- THE PROBLEM -
On the basis of the records below, report how many lines contain the word "then". Nothing else should be given.

··· DATASET EXCERPTS

(* ===== verification/FatStore.v ===== *)
(** * FAT file system: the disk (fatfs_supp.c, fatfs.h)

    What the file system asks of the block library, as an interface: a library
    over some state presents an array of bytes which reads return and writes
    change. The cache of [BlibRefine] implements it. Above it, the geometry of
    a mounted disk and the functions that address the disk by absolute offset
    or by cluster. *)
From Stdlib Require Import FunctionalExtensionality.
From S2P Require Import Prelude RbTree Blib BlibSpec BlibAccess BlibContract BlibRefine.

(** ** Disk images *)
Definition image : Type := Z -> byte.

(** The [n] bytes at offset [o], and the image once [src] is written there. *)
Definition img_read (c : image) (o : Z) (n : nat) : list byte :=
  (fun i => c (o + Z.of_nat i)) <$> seq 0 n.
Definition img_write (c : image) (o : Z) (src : list byte) : image := fun x =>
  if (o <=? x) && (x <? o + Z.of_nat (length src)) then nthZ src (x - o) else c x.

Lemma img_write_byte c o src :
  (forall x, is_byte (c x)) -> Forall is_byte src -> forall x, is_byte (img_write c o src x).
Proof.
  intros Hc Hsrc x. unfold img_write. case_match; [|done]. bool_lia. unfold nthZ.
  rewrite Forall_nth in Hsrc. apply Hsrc. lia.
Qed.

(** ** The interface to the block library *)
Class BlockLibrary (B : Type) := {
  blib_read : Z -> Z -> Z -> M B (Z * Z * list byte);
  blib_write : list byte -> Z -> Z -> Z -> M B (Z * Z);
  lib_sync : M B Z;
  lib_delete : M B Z;
  blib_block_size : B -> Z;
  blib_block_size_log2 : B -> Z;
}.

(** [good] states are in working order and present [content], of which [durable]
    is on the device; the library addresses [2 ^ 32] blocks. A read does not report an end of file, which the
    file system uses for the end of a chain. *)
Class BlockStore {B} (lib : BlockLibrary B) (log2 : Z) := {
  good : B -> Prop;
  content : B -> image;
  durable : B -> image;
  store_log2 : 1 <= log2 < 31;
  store_size b : good b -> blib_block_size b = 2 ^ log2 /\ blib_block_size_log2 b = log2;
  store_byte b x : good b -> is_byte (content b x);
  store_read b len bnum pos :
    good b -> 0 <= len < 2 ^ 31 -> fits 32 bnum -> fits 32 pos ->
    bnum * 2 ^ log2 + pos + len <= 2 ^ (32 + log2) ->
    wp (blib_read len bnum pos) (fun '(ret, n, buf) b' =>
      good b' /\ content b' = content b /\ transferred ret n len /\
      buf = img_read (content b) (bnum * 2 ^ log2 + pos) (Z.to_nat n)) b;
  store_no_eof len bnum pos : returns (fun r => r.1.1 <> EEOF) (blib_read len bnum pos);
  store_write b buf len bnum pos :
    good b -> Forall is_byte buf -> 0 <= len < 2 ^ 31 -> len <= Z.of_nat (length buf) ->
    fits 32 bnum -> fits 32 pos -> bnum * 2 ^ log2 + pos + len <= 2 ^ (32 + log2) ->
    wp (blib_write buf len bnum pos) (fun '(ret, n) b' =>
      good b' /\ transferred ret n len /\
      content b' = img_write (content b) (bnum * 2 ^ log2 + pos) (take (Z.to_nat n) buf)) b;
  store_sync b :
    good b ->
    wp lib_sync (fun ret b' =>
      good b' /\ content b' = content b /\ (ret = ENOERR -> durable b' = content b)) b;
  store_delete b :
    good b ->
    wp lib_delete (fun ret b' =>
      good b' /\ content b' = content b /\ (ret = ENOERR -> durable b' = content b)) b;
}.

(** ** The block cache implements the interface *)
Section BlibStore.
Context {D : Type}.
Context {bread_fn : D -> Z -> Z -> Z * list byte * D}.
Context {bwrite_fn : D -> list byte -> Z -> Z -> Z * D}.
Context {dev_data : D -> Z -> list byte} {log2 : Z}.
Context {Dev : BlockDevice bread_fn bwrite_fn dev_data (2 ^ log2)}.
Context (log2_range : 1 <= log2 < 31).
#[local] Abbreviation blib := (@cyg_blib_t D).
#[local] Abbreviation view := (@view D dev_data).

#[local] Instance blib_library : BlockLibrary blib := {
  blib_read len bnum pos := cyg_blib_read bread_fn bwrite_fn len bnum pos;
  blib_write buf len bnum pos := cyg_blib_write bread_fn bwrite_fn buf len bnum pos;
  lib_sync := cyg_blib_sync bwrite_fn;
  lib_delete := cyg_blib_delete bwrite_fn;
  blib_block_size := block_size;
  blib_block_size_log2 := block_size_log2;
}.

Definition blib_content (bl : blib) : image := fun x =>
  if (0 <=? x) && (x <? 2 ^ (32 + log2)) then byte_at (2 ^ log2) (view bl) x else 0.

(** What the device itself holds. *)
Definition blib_durable (bl : blib) : image := fun x =>
  if (0 <=? x) && (x <? 2 ^ (32 + log2)) then byte_at (2 ^ log2) (dev_data (priv bl)) x else 0.

Definition blib_good (bl : blib) : Prop :=
  healthy (dev_data := dev_data) (bsize := 2 ^ log2) bl /\ forall x, is_byte (blib_content bl x).

Lemma span_eq : span (2 ^ log2) = 2 ^ (32 + log2).
Proof. unfold span. rewrite Z.pow_add_r; lia. Qed.

Lemma blib_content_read bl o n :
  0 <= o -> o + Z.of_nat n <= 2 ^ (32 + log2) ->
  bytes (2 ^ log2) (view bl) o n = img_read (blib_content bl) o n.
Proof.
  intros Ho Hn. unfold bytes, img_read. apply list_fmap_ext. intros i x [-> Hx]%lookup_seq.
  unfold blib_content. cbn. by rewrite (proj2 (Z.leb_le _ _)), (proj2 (Z.ltb_lt _ _)) by lia.
Qed.

Lemma blib_content_write bl bl' o src :
  0 <= o -> o + Z.of_nat (length src) <= 2 ^ (32 + log2) ->
  patched (2 ^ log2) (view bl) (view bl') o src ->
  blib_content bl' = img_write (blib_content bl) o src.
Proof.
  intros Ho Hn Hp. apply functional_extensionality. intros x. unfold blib_content, img_write.
  destruct ((0 <=? x) && (x <? 2 ^ (32 + log2))) eqn:Hx; bool_lia.
  2: { destruct (Z.leb_spec o x), (Z.ltb_spec x (o + Z.of_nat (length src))); cbn [andb]; try done.
       exfalso. apply not_true_iff_false in Hx. apply Hx.
       by rewrite (proj2 (Z.leb_le _ _)), (proj2 (Z.ltb_lt _ _)) by lia. }
  rewrite Hp. cbn. rewrite span_eq.
  destruct (Z.leb_spec o x), (Z.ltb_spec x (o + Z.of_nat (length src))); cbn [andb].
  - rewrite Z.mod_small by lia. by rewrite (proj2 (Z.ltb_lt _ _)) by lia.
  - rewrite Z.mod_small by lia. by rewrite (proj2 (Z.ltb_ge _ _)) by lia.
  - rewrite <- (Z.mod_add _ 1), Z.mod_small by lia. by rewrite (proj2 (Z.ltb_ge _ _)) by lia.
  - lia.
Qed.

Lemma blib_sync_good (bl : blib) :
  blib_good bl ->
  wp (cyg_blib_sync bwrite_fn) (fun ret bl' =>
    blib_good bl' /\ blib_content bl' = blib_content bl /\
    (ret = ENOERR -> blib_durable bl' = blib_content bl)) bl.
Proof.
  intros [Hh Hb]. eapply wp_mono; [by apply (sync_healthy bl Hh)|].
  intros ret bl' (Hh' & Hv & Hd).
  assert (blib_content bl' = blib_content bl) as Hc.
  { apply functional_extensionality. intros x. unfold blib_content, byte_at. by rewrite Hv. }
  split; [split; [done|by rewrite Hc]|]. split; [done|]. intros Hret.
  apply functional_extensionality. intros x. unfold blib_content, blib_durable, byte_at. by rewrite Hd.
Qed.

#[export] Instance blib_store : BlockStore blib_library log2.
Proof.
  refine {| good := blib_good; content := blib_content; durable := blib_durable |}; [done|..].
  - intros bl [[_ Hinv] _]. split; [apply (inv_size _ _ _ Hinv)|].
    pose proof (inv_log2 _ _ _ Hinv) as Hl. pose proof (inv_log2_range _ _ _ Hinv).
    change (block_size_log2 bl = log2). apply (Z.pow_inj_r 2); lia.
  - intros bl x [_ Hb]. apply Hb.
  - intros bl len bnum pos [Hh Hb] Hlen Hbn Hpos Hend.
    eapply wp_mono; [by apply (read_healthy bl len bnum pos Hh)|].
    intros [[ret n] buf] bl' (Hh' & Hv & Ht & ->).
    assert (blib_content bl' = blib_content bl) as Hc.
    { apply functional_extensionality. intros x. unfold blib_content, byte_at. by rewrite Hv. }
    split; [split; [done|by rewrite Hc]|]. split; [done|]. split; [done|].
    unfold fits in *. apply blib_content_read; [lia|]. destruct Ht; lia.
  - intros len bnum pos. apply (read_no_eof (dev_data := dev_data) (bsize := 2 ^ log2)).
  - intros bl buf len bnum pos [Hh Hb] Hbuf Hlen Hl Hbn Hpos Hend.
    eapply wp_mono; [by apply (write_healthy bl buf len bnum pos Hh)|].
    intros [ret n] bl' (Hh' & Ht & Hp).
    apply blib_content_write in Hp;
      [|unfold fits in *; lia|rewrite length_take; destruct Ht; lia].
    split; [split; [done|]|done]. rewrite Hp. apply img_write_byte; [done|by apply Forall_take].
  - apply blib_sync_good.
  - apply blib_sync_good.
Defined.
End BlibStore.

(** ** Little-endian fields: GET_WORD, SET_WORD, ... *)
Definition GET_BYTE (data : list byte) (off : Z) : Z := nthZ data off.
Definition GET_WORD (data : list byte) (off : Z) : Z :=
  Z.lor (nthZ data off) (Z.shiftl (nthZ data (off + 1)) 8).
Definition GET_DWORD (data : list byte) (off : Z) : Z :=
  Z.lor (Z.lor (Z.lor (nthZ data off) (Z.shiftl (nthZ data (off + 1)) 8))
           (Z.shiftl (nthZ data (off + 2)) 16))
        (Z.shiftl (nthZ data (off + 3)) 24).
Definition GET_BYTES (data : list byte) (size off : Z) : list byte :=
  take (Z.to_nat size) (drop (Z.to_nat off) data).
Definition SET_WORD (val : Z) : list byte := [Z.land val 0xff; Z.land (Z.shiftr val 8) 0xff].
Definition SET_DWORD (val : Z) : list byte :=
  [Z.land val 0xff; Z.land (Z.shiftr val 8) 0xff; Z.land (Z.shiftr val 16) 0xff;
   Z.land (Z.shiftr val 24) 0xff].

······

- WRITTEN ANSWER -
3